Definition clean (e : env) (secrets : list string) (opts : CleanOptions) (w : repo)
  : CleanResult * repo :=
  match secrets with
  | [] =>
      ({| r_tool := ""; r_source := ""; secrets_removed := 0; patterns_used := 0;
          files_modified := 0; success := true; message := "No secrets to clean";
          backup_branch := ""; r_dry_run := false; preview_secrets := None |}, w)
  | _ =>
      let source := if String.eqb (source opts) "" then "both" else source opts in
      let tool := if String.eqb (tool opts) "auto" then _select_best_tool e
                  else tool opts in
      let patterns := _group_secrets_into_patterns secrets in
      if dry_run opts then
        let preview := map mask_secret (take 10 secrets) in
        ({| r_tool := tool; r_source := source; secrets_removed := 0;
            patterns_used := length patterns; files_modified := 0;
            success := true;
            message := "Dry run: would remove " +:+ Str.of_nat (length secrets)
                       +:+ " secrets using " +:+ tool;
            backup_branch := ""; r_dry_run := true;
            preview_secrets := Some preview |}, w)
      else
        let backup_name := "backup-before-clean-" +:+ Str.of_nat (getpid e) in
        let failed (backup : string) (modified : nat) (msg : string) (w' : repo) :=
          ({| r_tool := tool; r_source := source; secrets_removed := 0;
              patterns_used := length patterns; files_modified := modified;
              success := false; message := msg; backup_branch := backup;
              r_dry_run := false; preview_secrets := None |}, w') in
        match (if no_backup opts then None else branch_error e) with
        | Some err => failed "" 0 ("Failed to create backup branch: " +:+ err) w
        | None =>
            let backup := if no_backup opts then "" else backup_name in
            let w1 :=
              if no_backup opts then w
              else {| files := files w; branches := branches w ++ [backup_name];
                      rewrites := rewrites w; collections := collections w |} in
            let '(fs2, modified) :=
              if String.eqb source "current" || String.eqb source "both" then
                _clean_current_files e secrets
                  (map fst (default [] (file_paths opts))) (files w1)
              else (files w1, 0) in
            let w2 := with_files w1 fs2 in
            let history := String.eqb source "history" || String.eqb source "both" in
            let rules :=
              if String.eqb tool "filter-repo" then filter_repo_rules patterns
              else if String.eqb tool "bfg" then secrets
              else filter_branch_script patterns in
            match (if history then rewrite_error e tool else None) with
            | Some err =>
                failed backup modified
                  ("Failed to clean history with " +:+ tool +:+ ": " +:+ err) w2
            | None =>
                let w3 :=
                  if history
                  then {| files := files w2; branches := branches w2;
                          rewrites := rewrites w2 ++ [(tool, rules)];
                          collections := collections w2 |}
                  else w2 in
                match gc_error e with
                | Some err => failed backup modified ("Failed to clean up git: " +:+ err) w3
                | None =>
                    ({| r_tool := tool; r_source := source;
                        secrets_removed := length secrets;
                        patterns_used := length patterns;
                        files_modified := modified; success := true;
                        message := "Successfully cleaned " +:+ Str.of_nat (length secrets)
                                   +:+ " secrets from " +:+ source;
                        backup_branch := backup; r_dry_run := false;
                        preview_secrets := None |},
                     {| files := files w3; branches := branches w3;
                        rewrites := rewrites w3; collections := S (collections w3) |})
                end
            end
        end
  end.

(** *** Loading the secrets of a scan file

    One object of a scan file, as far as the loaders read it: the fields
    [value] and [file], when the object has them, are strings; the field
    [commit] can be absent, [null] or a string. *)
Record item := {
  i_value : option string;
  i_file : option string;
  i_commit : option (option string)
}.

Record LoadSecretsResult := {
  l_secrets : list string;
  l_file_paths : list string;
  l_file_map : list (string * nat);
  l_source : string
}.

(** The body of the loop over the objects, on the lists [secrets] and
    [file_paths], the dict [file_map] and the set [source_set]. *)
Definition load_item
    (st : list string * list string * list (string * nat) * gset string)
    (it : item) : list string * list string * list (string * nat) * gset string :=
  let '(secrets, file_paths, file_map, source_set) := st in
  let secrets1 :=
    match i_value it with
    | Some v => secrets ++ [v]
    | None => secrets
    end in
  let '(file_paths1, file_map1) :=
    match i_file it with
    | Some fp =>
        (if Str.mem fp file_paths then file_paths else file_paths ++ [fp],
         Scanner.dict_set file_map fp (default 0 (Scanner.dict_get file_map fp) + 1))
    | None => (file_paths, file_map)
    end in
  let source_set1 :=
    match i_commit it with
    | Some (Some (String _ _)) => {[ "history" ]} ∪ source_set
    | _ => {[ "current" ]} ∪ source_set
    end in
  (secrets1, file_paths1, file_map1, source_set1).

Definition source_str (source_set : gset string) : string :=
  if decide ("history" ∈ source_set /\ "current" ∈ source_set) then "both"
  else if decide ("history" ∈ source_set) then "history"
  else "current".

(** [items] are the objects of the lines of the file that are not blank;
    [set_order] is the order in which Python goes over a set of
    strings. *)
Definition load_secrets_from_jsonl (set_order : gset string -> list string)
    (items : list item) : LoadSecretsResult :=
  let '(secrets, file_paths, file_map, source_set) :=
    foldl load_item ([], [], [], ∅) items in
  {| l_secrets := set_order (list_to_set secrets);
     l_file_paths := file_paths; l_file_map := file_map;
     l_source := source_str source_set |}.

(** [results] is the field of that name of the object of the file,
    [None] when it has none. *)
Definition load_secrets_from_json (set_order : gset string -> list string)
    (results : option (list item)) : LoadSecretsResult :=
  let '(secrets, file_paths, file_map, source_set) :=
    match results with
    | Some items => foldl load_item ([], [], [], ∅) items
    | None => ([], [], [], ∅)
    end in
  {| l_secrets := Str.sorted_longest_first (set_order (list_to_set secrets));
     l_file_paths := file_paths; l_file_map := file_map;
     l_source := source_str source_set |}.

End Cleaner.

(** * Definitions used by the statements

    Concrete inputs, and the notions of the specification that the
    functions above are compared with. *)

(** ** Concrete inputs *)

Definition case_sensitive_config (ignored : list string) : Config.Config :=
  {| Config.keywords := []; Config.ignored_values := ignored;
     Config.ignored_files := []; Config.exclude_binary_extensions := [];
     Config.settings :=
       {| Config.min_secret_length := 3; Config.max_secret_length := 500;
          Config.case_sensitive := true |} |}.


(** A pattern with two groups: a non-empty key before the first [sep] and
    the value after it. *)
Definition around (sep : string) (line : string) : option (list (option string)) :=
  match Str.split_once sep line with
  | Some (String c k, v) => Some [Some (String c k); Some v]
  | _ => None
  end.

Definition key_equals_value : Config.CompiledPattern :=
  {| Config.cp_name := "key_equals_value"; Config.regex := around "=";
     Config.value_group := 2 |}.

Definition yaml_colon : Config.CompiledPattern :=
  {| Config.cp_name := "yaml_colon"; Config.regex := around ":";
     Config.value_group := 2 |}.

Definition demo_config : Config.Config :=
  {| Config.keywords :=
       [ {| Config.kg_name := "password"; Config.kg_patterns := ["password"; "pwd"] |};
         {| Config.kg_name := "api_key"; Config.kg_patterns := ["api_key"; "apikey"] |} ];
     Config.ignored_values := ["null"; "changeme"];
     Config.ignored_files := ["*.md"; "node_modules/**"];
     Config.exclude_binary_extensions := [".png"];
     Config.settings :=
       {| Config.min_secret_length := 3; Config.max_secret_length := 500;
          Config.case_sensitive := false |} |}.

Definition demo_scanner : Scanner.t :=
  {| Scanner.config := demo_config;
     Scanner.compiled_patterns := [key_equals_value; yaml_colon] |}.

• • • • •

- **ASSIGNED TASK**: Copy the records above exactly as they appear.

- **ANSWER BOX**:
Definition clean (e : env) (secrets : list string) (opts : CleanOptions) (w : repo)
  : CleanResult * repo :=
  match secrets with
  | [] =>
      ({| r_tool := ""; r_source := ""; secrets_removed := 0; patterns_used := 0;
          files_modified := 0; success := true; message := "No secrets to clean";
          backup_branch := ""; r_dry_run := false; preview_secrets := None |}, w)
  | _ =>
      let source := if String.eqb (source opts) "" then "both" else source opts in
      let tool := if String.eqb (tool opts) "auto" then _select_best_tool e
                  else tool opts in
      let patterns := _group_secrets_into_patterns secrets in
      if dry_run opts then
        let preview := map mask_secret (take 10 secrets) in
        ({| r_tool := tool; r_source := source; secrets_removed := 0;
            patterns_used := length patterns; files_modified := 0;
            success := true;
            message := "Dry run: would remove " +:+ Str.of_nat (length secrets)
                       +:+ " secrets using " +:+ tool;
            backup_branch := ""; r_dry_run := true;
            preview_secrets := Some preview |}, w)
      else
        let backup_name := "backup-before-clean-" +:+ Str.of_nat (getpid e) in
        let failed (backup : string) (modified : nat) (msg : string) (w' : repo) :=
          ({| r_tool := tool; r_source := source; secrets_removed := 0;
              patterns_used := length patterns; files_modified := modified;
              success := false; message := msg; backup_branch := backup;
              r_dry_run := false; preview_secrets := None |}, w') in
        match (if no_backup opts then None else branch_error e) with
        | Some err => failed "" 0 ("Failed to create backup branch: " +:+ err) w
        | None =>
            let backup := if no_backup opts then "" else backup_name in
            let w1 :=
              if no_backup opts then w
              else {| files := files w; branches := branches w ++ [backup_name];
                      rewrites := rewrites w; collections := collections w |} in
            let '(fs2, modified) :=
              if String.eqb source "current" || String.eqb source "both" then
                _clean_current_files e secrets
                  (map fst (default [] (file_paths opts))) (files w1)
              else (files w1, 0) in
            let w2 := with_files w1 fs2 in
            let history := String.eqb source "history" || String.eqb source "both" in
            let rules :=
              if String.eqb tool "filter-repo" then filter_repo_rules patterns
              else if String.eqb tool "bfg" then secrets
              else filter_branch_script patterns in
            match (if history then rewrite_error e tool else None) with
            | Some err =>
                failed backup modified
                  ("Failed to clean history with " +:+ tool +:+ ": " +:+ err) w2
            | None =>
                let w3 :=
                  if history
                  then {| files := files w2; branches := branches w2;
                          rewrites := rewrites w2 ++ [(tool, rules)];
                          collections := collections w2 |}
                  else w2 in
                match gc_error e with
                | Some err => failed backup modified ("Failed to clean up git: " +:+ err) w3
                | None =>
                    ({| r_tool := tool; r_source := source;
                        secrets_removed := length secrets;
                        patterns_used := length patterns;
                        files_modified := modified; success := true;
                        message := "Successfully cleaned " +:+ Str.of_nat (length secrets)
                                   +:+ " secrets from " +:+ source;
                        backup_branch := backup; r_dry_run := false;
                        preview_secrets := None |},
                     {| files := files w3; branches := branches w3;
                        rewrites := rewrites w3; collections := S (collections w3) |})
                end
            end
        end
  end.

(** *** Loading the secrets of a scan file

    One object of a scan file, as far as the loaders read it: the fields
    [value] and [file], when the object has them, are strings; the field
    [commit] can be absent, [null] or a string. *)
Record item := {
  i_value : option string;
  i_file : option string;
  i_commit : option (option string)
}.

Record LoadSecretsResult := {
  l_secrets : list string;
  l_file_paths : list string;
  l_file_map : list (string * nat);
  l_source : string
}.

(** The body of the loop over the objects, on the lists [secrets] and
    [file_paths], the dict [file_map] and the set [source_set]. *)
Definition load_item
    (st : list string * list string * list (string * nat) * gset string)
    (it : item) : list string * list string * list (string * nat) * gset string :=
  let '(secrets, file_paths, file_map, source_set) := st in
  let secrets1 :=
    match i_value it with
    | Some v => secrets ++ [v]
    | None => secrets
    end in
  let '(file_paths1, file_map1) :=
    match i_file it with
    | Some fp =>
        (if Str.mem fp file_paths then file_paths else file_paths ++ [fp],
         Scanner.dict_set file_map fp (default 0 (Scanner.dict_get file_map fp) + 1))
    | None => (file_paths, file_map)
    end in
  let source_set1 :=
    match i_commit it with
    | Some (Some (String _ _)) => {[ "history" ]} ∪ source_set
    | _ => {[ "current" ]} ∪ source_set
    end in
  (secrets1, file_paths1, file_map1, source_set1).

Definition source_str (source_set : gset string) : string :=
  if decide ("history" ∈ source_set /\ "current" ∈ source_set) then "both"
  else if decide ("history" ∈ source_set) then "history"
  else "current".

(** [items] are the objects of the lines of the file that are not blank;
    [set_order] is the order in which Python goes over a set of
    strings. *)
Definition load_secrets_from_jsonl (set_order : gset string -> list string)
    (items : list item) : LoadSecretsResult :=
  let '(secrets, file_paths, file_map, source_set) :=
    foldl load_item ([], [], [], ∅) items in
  {| l_secrets := set_order (list_to_set secrets);
     l_file_paths := file_paths; l_file_map := file_map;
     l_source := source_str source_set |}.

(** [results] is the field of that name of the object of the file,
    [None] when it has none. *)
Definition load_secrets_from_json (set_order : gset string -> list string)
    (results : option (list item)) : LoadSecretsResult :=
  let '(secrets, file_paths, file_map, source_set) :=
    match results with
    | Some items => foldl load_item ([], [], [], ∅) items
    | None => ([], [], [], ∅)
    end in
  {| l_secrets := Str.sorted_longest_first (set_order (list_to_set secrets));
     l_file_paths := file_paths; l_file_map := file_map;
     l_source := source_str source_set |}.

End Cleaner.

(** * Definitions used by the statements

    Concrete inputs, and the notions of the specification that the
    functions above are compared with. *)

(** ** Concrete inputs *)

Definition case_sensitive_config (ignored : list string) : Config.Config :=
  {| Config.keywords := []; Config.ignored_values := ignored;
     Config.ignored_files := []; Config.exclude_binary_extensions := [];
     Config.settings :=
       {| Config.min_secret_length := 3; Config.max_secret_length := 500;
          Config.case_sensitive := true |} |}.


(** A pattern with two groups: a non-empty key before the first [sep] and
    the value after it. *)
Definition around (sep : string) (line : string) : option (list (option string)) :=
  match Str.split_once sep line with
  | Some (String c k, v) => Some [Some (String c k); Some v]
  | _ => None
  end.

Definition key_equals_value : Config.CompiledPattern :=
  {| Config.cp_name := "key_equals_value"; Config.regex := around "=";
     Config.value_group := 2 |}.

Definition yaml_colon : Config.CompiledPattern :=
  {| Config.cp_name := "yaml_colon"; Config.regex := around ":";
     Config.value_group := 2 |}.

Definition demo_config : Config.Config :=
  {| Config.keywords :=
       [ {| Config.kg_name := "password"; Config.kg_patterns := ["password"; "pwd"] |};
         {| Config.kg_name := "api_key"; Config.kg_patterns := ["api_key"; "apikey"] |} ];
     Config.ignored_values := ["null"; "changeme"];
     Config.ignored_files := ["*.md"; "node_modules/**"];
     Config.exclude_binary_extensions := [".png"];
     Config.settings :=
       {| Config.min_secret_length := 3; Config.max_secret_length := 500;
          Config.case_sensitive := false |} |}.

Definition demo_scanner : Scanner.t :=
  {| Scanner.config := demo_config;
     Scanner.compiled_patterns := [key_equals_value; yaml_colon] |}.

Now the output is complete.